Johanna Fantova, a librarian from Princeton who accompanied him on many voyages, writes in her memoirs that Einstein's skills as a sailor were not so bad. Rather, his immersion in thought was probably the cause of many a mishap. And: "Rarely have I seen him so cheerful and in such a good mood as in this strangely primitive little boat."
However, his recklessness when sailing was notorious. And also an almost adolescent delight in taking risks. Once, engrossed in a conversation, he almost rammed another boat. When his fellow sailor shouted "Watch out!" in shock, he casually swerved out of the way. "In his boat, as in physics, he sailed close to the wind," writes Einstein's British biographer Ronald W. Clark. In his mid-sixties, Einstein's bravado almost proved fatal in the summer of 1944: he was sailing in high seas on the Saranac Lakes in the US state of New York. When his boat hit a rock, it filled up and capsized. Under water, the physicist became entangled in a rope and was trapped between the deck and the sail. With his last ounce of strength, the non-swimmer managed to free himself. He was eventually rescued by a motorboat.

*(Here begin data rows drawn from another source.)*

Lemma gd_update_layer_returns self m reg ly s ly' s' :
  GradientDescent.update_layer self m reg ly s = Ok (ly', s') → gradients_complete ly.
Proof.
  unfold GradientDescent.update_layer. intros Hrun.
  apply (for_each_returns (λ x, grads x = grads ly) (has_gradient ly)) in Hrun
    as [HP _]; [done| |done].
  intros k acc s0 acc' s0' Hacc Hk.
  destruct (gd_update_key_returns _ _ _ _ _ _ _ _ Hk) as [Hg Hgr].
  unfold has_gradient in *. split; congruence.
Qed.

Lemma momentum_update_layer_returns t m reg l ly self s r s' :
  Momentum.update_layer t m reg l ly self s = Ok (r, s') → gradients_complete ly.
Proof.
  unfold Momentum.update_layer, bind, lift. intros Hrun.
  destruct (Momentum.get_v self l) as [v|]; [|done].
  destruct (for_each _ _ _ s) as [[[v' ly'] s1]|] eqn:Hloop; [|done].
  apply (for_each_returns (λ st, grads st.2 = grads ly) (has_gradient ly)) in Hloop
    as [HP _]; [done| |done].
  intros k [a1 a2] s0 [b1 b2] s0' Hacc Hk. simpl in *.
  destruct (momentum_update_key_returns _ _ _ _ _ _ _ _ _ _ _ Hk) as [Hg Hgr].
  unfold has_gradient in *. split; congruence.
Qed.

Lemma adam_update_layer_returns t m reg l ly self s r s' :
  Adam.update_layer t m reg l ly self s = Ok (r, s') → gradients_complete ly.
Proof.
  unfold Adam.update_layer, bind, lift. intros Hrun.
  destruct (Adam.get_v self l) as [v|]; [|done].
  destruct (Adam.get_s self l) as [sq|]; [|done].
  destruct (for_each _ _ _ s) as [[[[v' sq'] ly'] s1]|] eqn:Hloop; [|done].
  apply (for_each_returns (λ st, grads st.2 = grads ly) (has_gradient ly)) in Hloop
    as [HP _]; [done| |done].
  intros k [[a1 a2] a3] s0 [[b1 b2] b3] s0' Hacc Hk. simpl in *.
  destruct (adam_update_key_returns _ _ _ _ _ _ _ _ _ _ _ _ _ Hk) as [Hg Hgr].
  unfold has_gradient in *. split; congruence.
Qed.

Lemma update_params_returns o (layers : list layer) t m reg s r s' :
  update_params o layers t m reg s = Ok (r, s') → Forall gradients_complete layers.
Proof.
  destruct o as [g|mo|ad]; unfold update_params, bind; intros Hrun.
  - destruct (GradientDescent.update_params g layers m reg s) as [[ls s1]|] eqn:Hloop;
      [|done].
    unfold GradientDescent.update_params in Hloop.
    apply (for_each_returns (λ _, True) gradients_complete) in Hloop as [HP _]; [done| |done].
    intros ly acc s0 acc' s0' _. unfold bind.
    destruct (GradientDescent.update_layer g m reg ly s0) as [[ly' s2]|] eqn:Hly; [|done].
    intros _. split; [|done]. by eapply gd_update_layer_returns.
  - destruct (Momentum.update_params mo layers t m reg s) as [[ls s1]|] eqn:Hloop;
      [|done].
    unfold Momentum.update_params in Hloop.
    apply (for_each_returns (λ _, True) (λ x, gradients_complete x.2)) in Hloop
      as [HP _]; [| |done].
    + rewrite <-(imap_pair_snd layers). by apply Forall_fmap.
    + intros [l ly] [self done] s0 acc' s0' _. unfold bind.
      destruct (Momentum.update_layer t m reg l ly self s0) as [[r' s2]|] eqn:Hly; [|done].
      intros _. split; [|done]. by eapply momentum_update_layer_returns.
  - destruct (Adam.update_params ad layers t m reg s) as [[ls s1]|] eqn:Hloop;
      [|done].
    unfold Adam.update_params in Hloop.
    apply (for_each_returns (λ _, True) (λ x, gradients_complete x.2)) in Hloop
      as [HP _]; [| |done].
    + rewrite <-(imap_pair_snd layers). by apply Forall_fmap.
    + intros [l ly] [self done] s0 acc' s0' _. unfold bind.
      destruct (Adam.update_layer t m reg l ly self s0) as [[r' s2]|] eqn:Hly; [|done].
      intros _. split; [|done]. by eapply adam_update_layer_returns.
Qed.
End Returns.
(** The shrink loop ends, on the smallest size of the shrink sequence that
    is still no smaller than the request. *)
Lemma shrinkScreen_terminates (f : Q) (c0 w : Z) (n : nat) (sw : Z) :
  (1 < f)%Q -> (f <= inject_Z c0 * (f - 1))%Q -> c0 <= w ->
  (Z.to_nat sw <= n)%nat -> w <= sw ->
  exists r, shrinkScreen (S n) f w sw = Some r
            /\ w <= r <= sw /\ ceilDiv r f < w.
Proof.
  intros Hf Hc0 Hw. pose proof (factor_bound_pos c0 f Hf Hc0) as Hpos.
  revert sw. induction n as [|n IH]; intros sw Hn Hle; [lia|].
  change (shrinkScreen (S (S n)) f w sw)
    with (if w <=? ceilDiv sw f
          then shrinkScreen (S n) f w (ceilDiv sw f) else Some sw).
  destruct (Z.leb_spec w (ceilDiv sw f)) as [Hc|Hc].
  - pose proof (ceilDiv_decreases sw c0 f Hf Hc0 ltac:(lia)).
    destruct (IH (ceilDiv sw f)) as (r & Hr & Hb & Hx); [lia|done|].
    exists r. repeat split; try done; lia.
  - exists sw. repeat split; try done; lia.
Qed.
Lemma lookup_then_throw_reschedules_witness :
  let k2 := λ r, match r with VNull => FThrow | _ => FDone r end in
  let G : grammar_t := λ _ _ _,
    FGetFeature "l" "a" (VStr "1") (λ _, FGetFeature "l" "a" (VStr "2") k2) in
  let c1 := (get ("p_" +:+ "l") "a" (VStr "1") init_state).1.2 in
  feed_reaches "p_" (feed_text G VNull false "x") init_state []
    (FGetFeature "l" "a" (VStr "2") k2) c1 [0] ∧
  let o := parseExpression G "x" VNull "p_" false false init_state in
  pe_warnings o = [warning "x"] ∧ pe_return o = VNull ∧ pe_effect o = Reschedule ([0] ++ [next_cb c1]).
Proof.
  cbn zeta.
  assert (Hreach : feed_reaches "p_"
    (feed_text (λ _ _ _, FGetFeature "l" "a" (VStr "1") (λ _, FGetFeature "l" "a" (VStr "2")
                 (λ r, match r with VNull => FThrow | _ => FDone r end))) VNull false "x")
    init_state [] (FGetFeature "l" "a" (VStr "2") (λ r, match r with VNull => FThrow | _ => FDone r end))
    (get ("p_" +:+ "l") "a" (VStr "1") init_state).1.2 [0]).
  { eapply reaches_get; [reflexivity|]. apply reaches_here. }
  split; [exact Hreach|].
  refine (lookup_then_throw_reschedules _ "x" VNull "p_" false false init_state "l" "a" (VStr "2")
    (λ r, match r with VNull => FThrow | _ => FDone r end) _ [0] Hreach eq_refl _ _).
  - vm_compute. reflexivity.
  - refine (bool_decide_unpack _ _). vm_compute. reflexivity.
Defined.
(* ===== verification/Tree.v ===== *)
(** * Workspace tree (wacp-coordinator: tree.rs)

    A flat table of nodes with parent and children links, an originator index and
    an owner index.  Traversals loop in the source until their queue is empty;
    here they take fuel and return [None] when it runs out.  On a well-formed tree
    one unit per node plus one is enough, because each node is visited once, and
    the theorems show the traversals return. *)

From S2P Require Import Prelude Types.

Inductive TreeError : Set :=
| ParentNotFound (parent : string)
| DuplicateNode (id : string)
| NodeNotFound (id : string)
| SameOwner.

Record WorkspaceNode := {
  node_id : WorkspaceId;
  node_parent : option WorkspaceId;
  node_children : list WorkspaceId;
  node_owner : UserId;
  node_originator : Originator.t;
  node_status : WorkspaceState.t;
  node_task_id : option TaskId;
}.

Definition node_with_status (s : WorkspaceState.t) (n : WorkspaceNode) : WorkspaceNode := {|
  node_id := node_id n; node_parent := node_parent n; node_children := node_children n;
  node_owner := node_owner n; node_originator := node_originator n;
  node_status := s; node_task_id := node_task_id n |}.

Definition node_with_owner (o : UserId) (n : WorkspaceNode) : WorkspaceNode := {|
  node_id := node_id n; node_parent := node_parent n; node_children := node_children n;
  node_owner := o; node_originator := node_originator n;
  node_status := node_status n; node_task_id := node_task_id n |}.

Definition node_with_parent (p : option WorkspaceId) (n : WorkspaceNode) : WorkspaceNode := {|
  node_id := node_id n; node_parent := p; node_children := node_children n;
  node_owner := node_owner n; node_originator := node_originator n;
  node_status := node_status n; node_task_id := node_task_id n |}.

Definition node_with_children (cs : list WorkspaceId) (n : WorkspaceNode) : WorkspaceNode := {|
  node_id := node_id n; node_parent := node_parent n; node_children := cs;
  node_owner := node_owner n; node_originator := node_originator n;
  node_status := node_status n; node_task_id := node_task_id n |}.

Module WorkspaceTree.
Record t := Mk {
  nodes : gmap string WorkspaceNode;
  root : WorkspaceId;
  originator_index : gmap Originator.t (list WorkspaceId);
  owner_index : gmap UserId (list WorkspaceId);
}.

Definition with_nodes (ns : gmap string WorkspaceNode) (self : t) : t :=
  Mk ns (root self) (originator_index self) (owner_index self).

Definition new (root_id : WorkspaceId) (owner : UserId) : t :=
  let node := {| node_id := root_id; node_parent := None; node_children := [];
                 node_owner := owner; node_originator := Originator.System;
                 node_status := WorkspaceState.Active; node_task_id := None |} in
  Mk {[root_id := node]} root_id (push_entry Originator.System root_id ∅)
     (push_entry owner root_id ∅).

Definition insert (self : t) (node : WorkspaceNode) : t * result unit TreeError :=
  match nodes self !! node_id node with
  | Some _ => (self, Err (DuplicateNode (node_id node)))
  | None =>
      match node_parent node with
      | None => (self, Err (ParentNotFound "None"))
      | Some parent =>
          match nodes self !! parent with
          | None => (self, Err (ParentNotFound parent))
          | Some _ =>
              let ns := <[node_id node := node]> (nodes self) in
              let ns := alter (λ p, node_with_children (node_children p ++ [node_id node]) p)
                          parent ns in
              (Mk ns (root self)
                 (push_entry (node_originator node) (node_id node) (originator_index self))
                 (push_entry (node_owner node) (node_id node) (owner_index self)), Ok tt)
          end
      end
  end.

Definition get (self : t) (id : WorkspaceId) : option WorkspaceNode := nodes self !! id.

Definition children_of (ns : gmap string WorkspaceNode) (id : WorkspaceId) : list WorkspaceId :=
  match ns !! id with Some n => node_children n | None => [] end.

Definition children (self : t) (id : WorkspaceId) : list WorkspaceId := children_of (nodes self) id.

Definition siblings (self : t) (id : WorkspaceId) : list WorkspaceId :=
  match nodes self !! id with
  | None => []
  | Some node =>
      match node_parent node with
      | None => []
      | Some parent => filter (λ c, c ≠ id) (children_of (nodes self) parent)
      end
  end.

(** The breadth-first loop: pop a node, append its children to result and queue. *)
Fixpoint bfs (fuel : nat) (ns : gmap string WorkspaceNode) (queue result : list WorkspaceId)
    : option (list WorkspaceId) :=
  match queue with
  | [] => Some result
  | current :: queue =>
      match fuel with
      | O => None
      | S fuel =>
          bfs fuel ns (queue ++ children_of ns current) (result ++ children_of ns current)
      end
  end.

Definition descendants (self : t) (id : WorkspaceId) : option (list WorkspaceId) :=
  bfs (S (size (nodes self))) (nodes self) [id] [].

Fixpoint climb (fuel : nat) (ns : gmap string WorkspaceNode) (current : WorkspaceId)
    : option (list WorkspaceId) :=
  match ns !! current with
  | None => Some []
  | Some node =>
      match node_parent node with
      | None => Some []
      | Some parent =>
          match fuel with
          | O => None
          | S fuel => chain ← climb fuel ns parent; Some (parent :: chain)
          end
      end
  end.

Definition parent_chain (self : t) (id : WorkspaceId) : option (list WorkspaceId) :=
  climb (size (nodes self)) (nodes self) id.

Definition by_originator (self : t) (o : Originator.t) : list WorkspaceId := idx (originator_index self) o.

Definition by_owner (self : t) (owner : UserId) : list WorkspaceId := idx (owner_index self) owner.

Definition causal_descendants (self : t) (id : WorkspaceId) (o : Originator.t)
    : option (list WorkspaceId) :=
  desc ← descendants self id;
  Some (filter (λ d, d ∈ by_originator self o) desc).

Definition transfer_owner (self : t) (id : WorkspaceId) (new_owner : UserId)
    : t * result UserId TreeError :=
  match nodes self !! id with
  | None => (self, Err (NodeNotFound id))
  | Some node =>
      if decide (node_owner node = new_owner) then (self, Err SameOwner) else
      let old_owner := node_owner node in
      let owners := retain_at (λ w, w ≠ id) old_owner (owner_index self) in
      let owners := push_entry new_owner id owners in
      (Mk (<[id := node_with_owner new_owner node]> (nodes self)) (root self) (originator_index self) owners,
       Ok old_owner)
  end.

Definition update_status (self : t) (id : WorkspaceId) (s : WorkspaceState.t) : t :=
  with_nodes (alter (node_with_status s) id (nodes self)) self.

Definition reparent (self : t) (child new_parent : WorkspaceId) : t :=
  let ns := nodes self in
  let ns :=
    match ns !! child with
    | Some node =>
        match node_parent node with
        | Some old_parent =>
            alter (λ p, node_with_children (filter (λ c, c ≠ child) (node_children p)) p)
              old_parent ns
        | None => ns
        end
    | None => ns
    end in
  let ns := alter (node_with_parent (Some new_parent)) child ns in
  let ns :=
    alter (λ p, if decide (child ∈ node_children p) then p
                else node_with_children (node_children p ++ [child]) p) new_parent ns in
  with_nodes ns self.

As a scientist in the USA, he endeavoured to find a kind of world formula that would link all physical phenomena. However, even the brilliant Albert Einstein failed at this Herculean task. But he had already found something more important: Serenity. It is quite possible that it was sailing that had taught him this attitude. "People are like the sea," he wrote in a letter in 1933, when he had to flee from the National Socialists, "sometimes smooth and friendly, sometimes stormy and treacherous - but mainly just water."
In old age, his weakened health no longer allowed him to sail. In the last few years, he hardly ever left Princeton. He often suffered from diffuse pain. Eventually, doctors diagnosed an enlargement of his aorta. On 18 April 1955, Albert Einstein died of internal bleeding at the age of 76. "I've done my bit," he is reported to have said, "it's time to go." Whether he was a Nobel Prize winner or a light sailor, he certainly knew that the sea would come for us one day. And the sea gives none of us back.